A fox of straw is crouched on the south bank.
It is the size of a hot air balloon and as quiet
as one. Its body has blackened with smog and scurf
and now pigeons barnacle the fox’s back, its ears
and bale head. Only the eyes of downturned wood
are let alone. When riding over Waterloo Bridge it comes
at me like a headwind: the fog in the river, the sun
in the fog, the fox in the sun. The far below river.
page 23 Halfway over my breath doubles back to break me apart
and I am forced to rise on handlebars to meet it
as something rising dumbly to its hind legs.
Find Vulpes vulpes crouched beneath a parked car.
Knelt in the wet leaves, so like a dog it could be
carried home and wrapped in bandages. When we go by
its dog-eyes follow from the undercarriage.
My new workmates find out that I cannot
speak Arabic. A visiting professor tells me I am swarthy
like a Persian; I must understand his surprise.
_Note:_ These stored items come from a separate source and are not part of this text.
(** * A shallow embedding of the DataJoint tutorial pipelines

    The calcium-imaging pipeline (Mouse, Session, Scan, AverageFrame,
    SegmentationParam, Segmentation with its part table Roi, Fluorescence
    with its part table Trace) and the electrophysiology pipeline (Mouse,
    Session, Neuron) of the tutorial notebooks, with the [make] methods of
    the notebooks translated cell by cell.

    Floating-point arrays are modelled with rationals [Q]; NumPy arrays as
    nested lists (row-major). Table contents are lists of rows in insertion
    order. *)

From Stdlib Require Import String ZArith QArith Bool Lia List.
From Stdlib Require Import Sorting.Sorted Permutation Numbers.DecimalString.
Import ListNotations.

Open Scope Z_scope.

(** ** Errors raised by the library calls the notebooks make *)

Inductive error : Type :=
| NotImplementedError              (** the base-class [make] *)
| FileNotFoundError (path : string) (** [io.imread] / [np.load] *)
| IndexError                       (** NumPy fancy / boolean indexing *)
| ValueError                       (** [np.reshape] to a shape of another size *)
| TypeError                        (** iteration over a 0-d array *)
| FetchError                       (** [fetch1] on a result that is not one row *)
| IntegrityError                   (** foreign key: referenced row missing *)
| DuplicateError                   (** primary key already present *)
| DataError.                       (** varchar value too long *)

Inductive outcome (A : Type) : Type :=
| Ok (a : A)
| Err (e : error).
Arguments Ok {A} a.
Arguments Err {A} e.

(** ** Keys of the calcium-imaging pipeline *)

Record SessionKey := mkSessionKey { mouse_id : Z; session_date : string }.
Record ScanKey := mkScanKey { sc_session : SessionKey; scan_idx : Z }.
Record SegKey := mkSegKey { sg_scan : ScanKey; seg_param_id : Z }.
Record RoiKey := mkRoiKey { ro_seg : SegKey; roi_idx : Z }.

Definition SessionKey_eqb (a b : SessionKey) : bool :=
  Z.eqb (mouse_id a) (mouse_id b) && String.eqb (session_date a) (session_date b).
Definition ScanKey_eqb (a b : ScanKey) : bool :=
  SessionKey_eqb (sc_session a) (sc_session b) && Z.eqb (scan_idx a) (scan_idx b).
Definition SegKey_eqb (a b : SegKey) : bool :=
  ScanKey_eqb (sg_scan a) (sg_scan b) && Z.eqb (seg_param_id a) (seg_param_id b).
Definition RoiKey_eqb (a b : RoiKey) : bool :=
  SegKey_eqb (ro_seg a) (ro_seg b) && Z.eqb (roi_idx a) (roi_idx b).

(** Messages printed by the [make] methods. *)
Inductive msg : Type :=
| MsgKeyIs (k : ScanKey)                       (** print('key is', key) *)
| MsgPopulatedScan (k : ScanKey)
| MsgPopulatingSeg (k : SegKey)
| MsgDetected (n : nat)                        (** 'Detected {} ROIs!' *)
| MsgPopulatingFl (k : SegKey)
| MsgPopulatedNeuron (neuron_id : Z) (k : SessionKey).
On the day that Bin Laden is thrown into the sea
I am looking for a depiction of the great poet Rumi.
My workmates seem afraid to go home, to go out
in the street. The students lower their eyes
in the kitchenette. And so on and so forth, my boss says
and so on and so forth. Let us have the story of Layla
and her mad lover Majnun, whose family left food
for him after he went out into the desert.
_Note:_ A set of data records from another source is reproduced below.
(** ** [contexts/ChatContext.tsx]: the chat state machine

    [isAuthenticated] is the value the provider read from the
    authentication context when it rendered; the callbacks close over
    it, and over [currentChat] and [chatHistories], which an operation
    therefore reads once, when it starts.  Updates of the form
    [setChatHistories(prev => ...)] act on the state of the moment. *)

Module Chat.

Definition setCurrentChat (c : option ChatHistory) : M unit :=
  modify (with_currentChat c).

Definition setChatHistories (f : list ChatHistory -> list ChatHistory) : M unit :=
  modify (fun w => with_chatHistories (f (chatHistories w)) w).

Definition setIsLoading (b : bool) : M unit :=
  modify (with_chat_isLoading b).

(** The conversion of one message of the API, as written in
    [convertApiChatToLocal], [selectChat] and [sendMessage]. *)
Definition convertMessage (msg : ApiMessage) : Message :=
  mkMessage (Js.toString (api_id msg)) (api_content msg)
    (if is_user_message msg then RoleUser else RoleAssistant)
    (Js.DateOfString (api_timestamp msg)).

Definition convertApiChatToLocal (session : ChatSession)
    (messages : list ApiMessage) : ChatHistory :=
  mkChatHistory (Js.toString (session_id session)) (session_title session)
    (List.map convertMessage messages)
    (Js.DateOfString (session_created_at session))
    (Js.DateOfString (session_updated_at session)).

(** [id.startsWith('local-')] *)
Definition isLocal (id : string) : bool := Js.startsWith id "local-".

(** [prev.map(h => h.id === id ? c : h)] *)
Definition replaceById (id : string) (c : ChatHistory)
    (prev : list ChatHistory) : list ChatHistory :=
  List.map (fun h => if String.eqb (h_id h) id then c else h) prev.

(** [chatHistories.find(h => h.id === chatId)] *)
Definition findById (chatId : string) (l : list ChatHistory)
    : option ChatHistory :=
  List.find (fun h => String.eqb (h_id h) chatId) l.

(** [chatHistories.filter(h => h.id !== chatId)] *)
Definition removeById (chatId : string) (l : list ChatHistory)
    : list ChatHistory :=
  List.filter (fun h => negb (String.eqb (h_id h) chatId)) l.

Definition withMessages (c : ChatHistory) (ms : list Message) : ChatHistory :=
  mkChatHistory (h_id c) (h_title c) ms (h_createdAt c) (h_updatedAt c).

Definition loadChatSessions (env : Env) (fuel : nat) (isAuthenticated : bool)
    : M unit :=
  currentChat0 <- gets currentChat ;;
  if negb isAuthenticated then
    setChatHistories (fun _ => []) ;;;
    setCurrentChat None
  else
    try_finally
      (try_catch
         (setIsLoading true ;;;
          sessions <- Api.getChatSessions env fuel ;;
          let histories :=
            List.map (fun session => convertApiChatToLocal session []) sessions in
          setChatHistories (fun _ => histories) ;;;
          match histories, sessions, currentChat0 with
          | mostRecent :: _, session0 :: _, None =>
              messages <-
                Api.getChatMessages env fuel (Js.parseInt (h_id mostRecent)) ;;
              setCurrentChat (Some (convertApiChatToLocal session0 messages))
          | _, _, _ => ret tt
          end)
         (fun error => ret tt))
      (with_chat_isLoading false).

(** The effect on [isAuthenticated]. *)
Definition authEffect (env : Env) (fuel : nat) (isAuthenticated : bool)
    : M unit :=
  if isAuthenticated then loadChatSessions env fuel isAuthenticated
  else
    setChatHistories (List.filter (fun chat => isLocal (h_id chat))) ;;;
    modify (fun w =>
      with_currentChat
        (match currentChat w with
         | Some prev => if isLocal (h_id prev) then Some prev else None
         | None => None
         end) w).

(** The local-only chat built in [createNewChat] and [sendMessage]. *)
Definition newLocalChat (env : Env) : M ChatHistory :=
  now <- readClock env ;;
  created <- newDate env ;;
  updated <- newDate env ;;
  ret (mkChatHistory ("local-" +:+ Js.toString now) "New Conversation" []
         created updated).

Definition createNewChat (env : Env) (fuel : nat) (isAuthenticated : bool)
    : M unit :=
  if negb isAuthenticated then
    newChat <- newLocalChat env ;;
    setChatHistories (fun prev => newChat :: prev) ;;;
    setCurrentChat (Some newChat)
  else
    try_catch
      (session <- Api.createChatSession env fuel "New Conversation" ;;
       let newChat := convertApiChatToLocal session [] in
       setChatHistories (fun prev => newChat :: prev) ;;;
       setCurrentChat (Some newChat))
      (fun error => ret tt).

Definition selectChat (env : Env) (fuel : nat) (isAuthenticated : bool)
    (chatId : string) : M unit :=
  chatHistories0 <- gets chatHistories ;;
  if isLocal chatId then
    match findById chatId chatHistories0 with
    | Some localChat => setCurrentChat (Some localChat)
    | None => ret tt
    end
  else if negb isAuthenticated then ret tt
  else
    try_finally
      (try_catch
         (setIsLoading true ;;;
          messages <- Api.getChatMessages env fuel (Js.parseInt chatId) ;;
          match findById chatId chatHistories0 with
          | Some session =>
              setCurrentChat
                (Some (withMessages session (List.map convertMessage messages)))
          | None => ret tt
          end)
         (fun error => ret tt))
      (with_chat_isLoading false).

(** The three canned replies of the anonymous mode, character for
    character as the source file has them between its back quotes; a
    character outside ASCII is held as the bytes of its UTF-8
    encoding.  The program appends a reply to a session and does
    nothing else with it. *)
Definition mockResponses : list string :=
  [ "Hello! I'm Sakhi, your AI assistant! ðŸ¤–âœ¨

**What I can help you with:**
- Answer questions on various topics ðŸ§ 
- Help with coding and programming ðŸ’»
- Provide explanations and tutorials ðŸ“–
- Assist with creative writing and ideas ðŸ’¡

To unlock full features and save your conversations, consider signing in! Your chats will be preserved across sessions. ðŸ”";
    "Hi there! Welcome to Sakhi! ðŸŒŸ I'm here to help you with whatever you need.

**I can assist with:**
- General knowledge questions ðŸ“š
- Programming and technical help ðŸ”§
- Creative writing and brainstorming ðŸŽ¨
- Learning new concepts ðŸŽ“

For the best experience, consider creating an account to save your conversation history! âœ¨";
    "Hey! Great to meet you! I'm Sakhi, your friendly AI companion. ðŸ¤—

**Here's what I can do:**
- Answer complex questions with detailed explanations ðŸ§
- Help with problem-solving and analysis ðŸ”
- Provide writing assistance and feedback âœï¸
- Code review and programming help ðŸ‘¨â€ðŸ’»

Create an account to save your chat history and unlock premium features! ðŸš€" ].

(** [mockResponses[Math.floor(r * mockResponses.length)]], for [r]
    the value of [Math.random()]; [None] is [undefined]. *)
Definition pickResponse (r : Q) : option string :=
  let index :=
    Qfloor (Js.mul r (inject_Z (Z.of_nat (List.length mockResponses)))) in
  if index <? 0 then None else nth_error mockResponses (Z.to_nat index).

(** Step 1 of [sendMessage]: the chat the message goes to, created
    when none is current; [None] is the early [return]. *)
Definition resolveTarget (env : Env) (fuel : nat) (isAuthenticated : bool)
    : M (option ChatHistory) :=
  currentChat0 <- gets currentChat ;;
  match currentChat0 with
  | Some targetChat => ret (Some targetChat)
  | None =>
      if isAuthenticated then
        try_catch
          (session <- Api.createChatSession env fuel "New Conversation" ;;
           let targetChat := convertApiChatToLocal session [] in
           setChatHistories (fun prev => targetChat :: prev) ;;;
           setCurrentChat (Some targetChat) ;;;
           ret (Some targetChat))
          (fun error => ret None)
      else
        targetChat <- newLocalChat env ;;
        setChatHistories (fun prev => targetChat :: prev) ;;;
        setCurrentChat (Some targetChat) ;;;
        ret (Some targetChat)
  end.

(** The title of the optimistic copy. *)
Definition speculativeTitle (targetChat : ChatHistory) (content : string)
    : string :=
  if (List.length (h_messages targetChat) =? 0)%nat
  then Js.slice0 content 30 +:+ "..."
  else h_title targetChat.

(** Step 2: the optimistic update. *)
Definition optimisticAppend (env : Env) (targetChat : ChatHistory)
    (content : string) : M ChatHistory :=
  uid <- readUuid env ;;
  sent <- newDate env ;;
  let userMessage := mkMessage uid content RoleUser sent in
  updated <- newDate env ;;
  let updatedChat :=
    mkChatHistory (h_id targetChat) (speculativeTitle targetChat content)
      (h_messages targetChat ++ [userMessage])
      (h_createdAt targetChat) updated in
  setCurrentChat (Some updatedChat) ;;;
  setChatHistories (replaceById (h_id targetChat) updatedChat) ;;;
  ret updatedChat.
He has rushed into my cubicle, his forehead peeling.
Yes, let us have the illumination of the lovers fainting
at their meeting. Blacked out in the grass at the base
of the tree, with the animals watching over them.
page 24 Every 3 o’clock I’m cut cleanly from a husk
of sleep. The cut is fast; there’s never a pain.
My head is helmeted in silence, as if it never
knew silence. Out in the yard snow is skinning
the trees. When the upstairs neighbours throw
each other like chairs about the room, police cars come
on drifts of snow. My nephew cries that a creature
is on him. I am a fold-out aunt; I make space
on the couch. Voices falter down on us, but tomorrow
we will have a photo by the broken wall on Endymion
Road. All night the computer mouse gleams
on the half-lit dining table. My nephew informs me
that it is a dolphin; that it was woken
but now is sleeping. Sleep makes my nephew’s body
smooth and whole, ready to skim across linoleum
or be skipped across a body of water.